As Election Nears, Fight for Congress Is Fierce By BRIAN KNOWLTON International Herald Tribune Published: November 5, 2006 WASHINGTON, Nov. 5. — With just two days before the midterm elections, Democrats and Republicans fought fiercely today for control of Congress, with Republican leaders fearing that they could lose control of the House of Representatives, an outcome predicted by most major polls.
The Washington Post/ABC News Poll showed Democrats with a continued strong edge of public support, probably sufficient to win the House. The war in Iraq remained the primary issue for many voters.
But there were some signs that Republicans were closing a nationwide gap in voter preference — not an unusual trend in the final days of a campaign. The Republicans appeared to hold an edge in the Tennessee Senate race, and the Senate races in Montana and Missouri were rated dead heats. A number of key House races were also toss-ups.
Republicans, after weeks of discouraging news, seized on these signs.
“What I’ve seen in the last two weeks is a surge by Republicans,” said Senator Lindsey Graham of South Carolina. Republicans were “beginning to come home,” he said, while independents were increasingly worried about how Democrats would handle taxes and national security.
“We’re going to do better than I thought two weeks ago,” he said on CNN.
At stake on Tuesday in the elections is not just control of Congress, but potentially the course of the Bush presidency in its last two years and the debate over how to proceed in the Iraq war.
Most officials of both parties said the fight for the Senate remained fluid, with polls showing several key races within a percentage point or two. Democrats predicted that they would gain four or five seats, but they need six to take control.
“We are right on the edge of taking back the Senate,” said Senator Charles E. Schumer of New York, who heads the Democrats’ senatorial election campaign. Reflecting the Democrats’ caution against a Republican Party that has demonstrated its ability to close strongly under Mr. Bush, he added, “I wouldn’t open up the Champagne.”
Still, Mr. Schumer said on “Meet the Press” on NBC, “I think in blue states in particular, the wind is strongly at our back.”
Many Republicans were willing to concede the likelihood of losing at least 10 or 12 of the 15 House seats the Democrats need, and some saw an even more dire picture.
“It’s no question it’s a very tough cycle,” said Senator Elizabeth Dole of North Carolina, who leads the Republicans’ Senate election effort. Midterm elections are historically hard on the party of a second-term president, she noted.
Last week was a tough one politically for Democrats, with heavy coverage of an Iraq-linked gaffe by Senator John Kerry of Massachusetts, Republicans taking credit for a new low in unemployment, and Mr. Bush and other top Republican campaigners pounding Democrats as weak on terror.
But the more important dynamic, polls seemed to indicate, was the strong emergence in recent months of the Iraq war as a key issue in races across the country.

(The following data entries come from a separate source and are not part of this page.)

(** C1, as amended.  When the loop has used up [maxLoops] passes without a
    passing audit, [runAgentLoop] reports the configured cap on the console
    and returns normally; the run action then does not take its
    [process.exit(1)] branch, which is taken exactly when the loop throws, and
    the exit code stays 0. *)
Theorem loop_cap_reported_not_fatal (cfg : Config.Config) (flags : Agent.Flags)
    (options : Agent.LoopOptions) (st st' : State W) :
  Agent.runAgentLoop cfg flags options st = (Ok Agent.CapReached, st') ->
  (exists earlier,
     console st' = earlier ++ [{| color := red; line := Agent.capMessage cfg |}])
  /\ Agent.capMessage cfg
     = [nl] ++ lit "  Max loops (" ++ showNat (Config.maxLoops cfg)
         ++ lit ") reached. Stopping." ++ [nl]
  /\ Agent.runAction cfg flags options st = (0, st')
  /\ (forall s, fst (Agent.runAction cfg flags options s) = 1
                <-> exists e, fst (Agent.runAgentLoop cfg flags options s) = Throw e).
Proof.
  intros Hrun. split; [|split; [reflexivity|split]].
  - revert Hrun. unfold Agent.runAgentLoop.
    unfold bind at 1. unfold getSession at 1. cbn iota beta.
    unfold bind at 1. unfold ask at 1. cbn iota beta.
    unfold bind at 1.
    match goal with |- context [(if ?b then ret tt else modifySession ?f) st] =>
      destruct ((if b then ret tt else modifySession f) st) as [[[]|e] s1] eqn:Hfirst
    end.
    2:{ discriminate. }
    unfold bind at 1.
    match goal with |- context [Agent.loop ?n ?c ?f ?m ?p ?x ?r0 s1] =>
      destruct (Agent.loop n c f m p x r0 s1) as [[[]|e] s2]
    end; try discriminate.
    unfold bind, consoleLog, ret. cbn iota beta.
    intros Heq. injection Heq as <-. simpl. eauto.
  - unfold Agent.runAction. now rewrite Hrun.
  - intros s. unfold Agent.runAction.
    destruct (Agent.runAgentLoop cfg flags options s) as [[e|msg] s1]; simpl.
    + split; [discriminate|]. intros [msg Hmsg]. discriminate.
    + split; [eauto|reflexivity].
Qed.

End LoopClaims.

Section LoopRuns.
Import JS Parser Eff Frame Script Samples.

Lemma loop_cap_reported_not_fatal_witness :
  Agent.runAction (config 1) quiet {| Agent.automated := true |}
    (boot [Ok readReply] (newSession (lit "read the notes")))
  = (0, snd (Agent.runAgentLoop (config 1) quiet {| Agent.automated := true |}
               (boot [Ok readReply] (newSession (lit "read the notes"))))).
Proof.
  assert (Hrun : Agent.runAgentLoop (config 1) quiet {| Agent.automated := true |}
                   (boot [Ok readReply] (newSession (lit "read the notes")))
                 = (Ok Agent.CapReached,
                    snd (Agent.runAgentLoop (config 1) quiet {| Agent.automated := true |}
                           (boot [Ok readReply] (newSession (lit "read the notes")))))).
  { vm_compute. reflexivity. }
  exact (proj1 (proj2 (proj2 (loop_cap_reported_not_fatal _ _ _ _ _ Hrun)))).
Defined.

(** C1 as stated fails: with a cap of one pass and a model that asks for one
    READ_FILE, the loop reaches the cap, reports it, and the exit code is 0. *)
Lemma cap_reached_exits_zero :
  let st := boot [Ok readReply] (newSession (lit "read the notes")) in
  let run := Agent.runAgentLoop (config 1) quiet {| Agent.automated := true |} st in
  fst run = Ok Agent.CapReached
  /\ map line (console (snd run)) = [[nl] ++ lit "  Max loops (1) reached. Stopping." ++ [nl]]
  /\ fst (Agent.runAction (config 1) quiet {| Agent.automated := true |} st) <> 1.
Proof. vm_compute. repeat split. discriminate. Qed.



End LoopRuns.

(** ** Lines of a text *)
Section LineFacts.
Import JS Parser Lines.

Lemma concat_chunks (s : str) : concat (chunks s) = s.
Proof.
  induction s as [|c s IH]; [reflexivity|]. cbn [chunks].
  destruct (isLineTerminator c); [simpl; now rewrite IH|].
  destruct (chunks s) as [|l ls]; simpl in *; now rewrite <- IH.
Qed.

Lemma chunks_chunked (s : str) : chunked (chunks s).
Proof.
  induction s as [|c s IH]; cbn [chunks].
  - now constructor.
  - destruct (isLineTerminator c) eqn:Ec.
    + apply (chunked_more [] c); auto. reflexivity.
    + inversion IH as [l Hl Heq | l t ls Hl Ht Hls Heq].
      * constructor. unfold oneLine in *. simpl. now rewrite Ec.
      * change (c :: l ++ [t]) with ((c :: l) ++ [t]). constructor; auto.
        unfold oneLine in *. simpl. now rewrite Ec.
Qed.

Lemma terminator_cases (c : ascii) :
  isLineTerminator c = true -> c = nl \/ c = ascii_of_nat 13.
Proof.
  unfold isLineTerminator, code. intros Hc. apply orb_true_iff in Hc as [Hc | Hc];
    apply Nat.eqb_eq in Hc; [left|right];
    rewrite <- (ascii_nat_embedding c), Hc; reflexivity.
Qed.

Lemma terminator_facts (t : ascii) :
  isLineTerminator t = true ->
  isFenceChar t = false /\ isWord t = false /\ isSpace t = true.
Proof. intros Ht. destruct (terminator_cases t Ht) as [-> | ->]; repeat split. Qed.

Lemma fence_char_facts (c : ascii) :
  isFenceChar c = true -> isSpace c = false /\ isLineTerminator c = false.
Proof.
  unfold isFenceChar. intros H. apply orb_true_iff in H as [H | H];
    apply eqc_true in H; subst c; repeat split.
Qed.

Lemma fence_not_terminator (c t : ascii) :
  isFenceChar c = true -> isLineTerminator t = true -> eqc c t = false.
Proof.
  intros Hc Ht. destruct (eqc c t) eqn:E; [|reflexivity].
  apply eqc_true in E. subst t. destruct (fence_char_facts c Hc) as [_ H]. congruence.
Qed.

Lemma follows_head (p : ascii -> bool) (R : str) (ls : list str) :
  follows R ls -> (forall t, isLineTerminator t = true -> p t = false) ->
  match R with [] => True | x :: _ => p x = false end.
Proof. intros [|t ls' Ht _] Hp; [exact I|now apply Hp]. Qed.

Lemma takeWhile_app_head {A} (p : A -> bool) (l r : list A) :
  match r with [] => True | x :: _ => p x = false end ->
  takeWhile p (l ++ r) = takeWhile p l /\ dropWhile p (l ++ r) = dropWhile p l ++ r.
Proof.
  intros Hr. induction l as [|x l [IH1 IH2]]; simpl.
  - destruct r as [|y r]; simpl; [easy|]. now rewrite Hr.
  - destruct (p x); [|easy]. now rewrite IH1, IH2.
Qed.

Lemma oneLine_app (a b : str) : oneLine (a ++ b) <-> oneLine a /\ oneLine b.
Proof. unfold oneLine. rewrite forallb_app. apply andb_true_iff. Qed.

Lemma oneLine_cons (c : ascii) (l : str) :
  oneLine (c :: l) <-> isLineTerminator c = false /\ oneLine l.
Proof.
  unfold oneLine. simpl. rewrite andb_true_iff, negb_true_iff. reflexivity.
Qed.

Lemma oneLine_takeWhile (p : ascii -> bool) (l : str) : oneLine l -> oneLine (takeWhile p l).
Proof.
  intros H. rewrite <- (takeWhile_dropWhile p l) in H. now apply oneLine_app in H.
Qed.

Lemma oneLine_dropWhile (p : ascii -> bool) (l : str) : oneLine l -> oneLine (dropWhile p l).
Proof.
  intros H. rewrite <- (takeWhile_dropWhile p l) in H. now apply oneLine_app in H.
Qed.

Lemma lastTerminator_oneLine (w : str) (i : nat) (acc : option nat) :
  oneLine w -> lastTerminator w i acc = acc.
Proof.
  revert i acc. induction w as [|c w IH]; intros i acc Hw; [reflexivity|].
  apply oneLine_cons in Hw as [Hc Hw]. simpl. rewrite Hc. now apply IH.
Qed.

It was unclear precisely how the death sentence for Saddam Hussein, announced today in Baghdad, would play among American voters.
Republicans hoped it would remind voters that the war had deposed an Iraqi leader blamed for atrocities that killed thousands; Democrat said it should call to mind the patchy record of American accomplishments since Mr. Hussein’s capture.
“What this shows is the Iraqis are putting their past behind them,” Ms. Dole said on NBC’s “Meet the Press.”
But Representative Rahm Emanuel of Illinois, who heads the House Democratic election campaign, disagreed. Little had been accomplished in Iraq since Mr. Hussein was tracked down to an underground hiding place, he said. “The needle at the Pentagon points toward chaos.”
Ms. Dole set off a hot argument among the guests on “Meet the Press” when she said the Republican Party would prevail on Tuesday because “Democrats appear to be content with losing” in Iraq.
It took the NBC moderator, Tim Russert, nearly a minute to calm down a furious Mr. Emanuel, who insisted that Democrats had no intention of cutting off money for the war. Instead, he said, they would press for regional cooperation, reconciliation within Iraq, economic reconstruction, responsibility and accountability for results, and redeployment of troops, first within Iraq, then within the region.
But Vice President Dick Cheney insisted in remarks broadcast today that Americans would be gambling with their security if they voted in Democrats. “The primary opposition to the war is coming from the Democratic Party,” he said in taped comments on “This Week” on ABC. “We need to succeed here; it has a direct bearing on how we do in war on terrorism around the world.”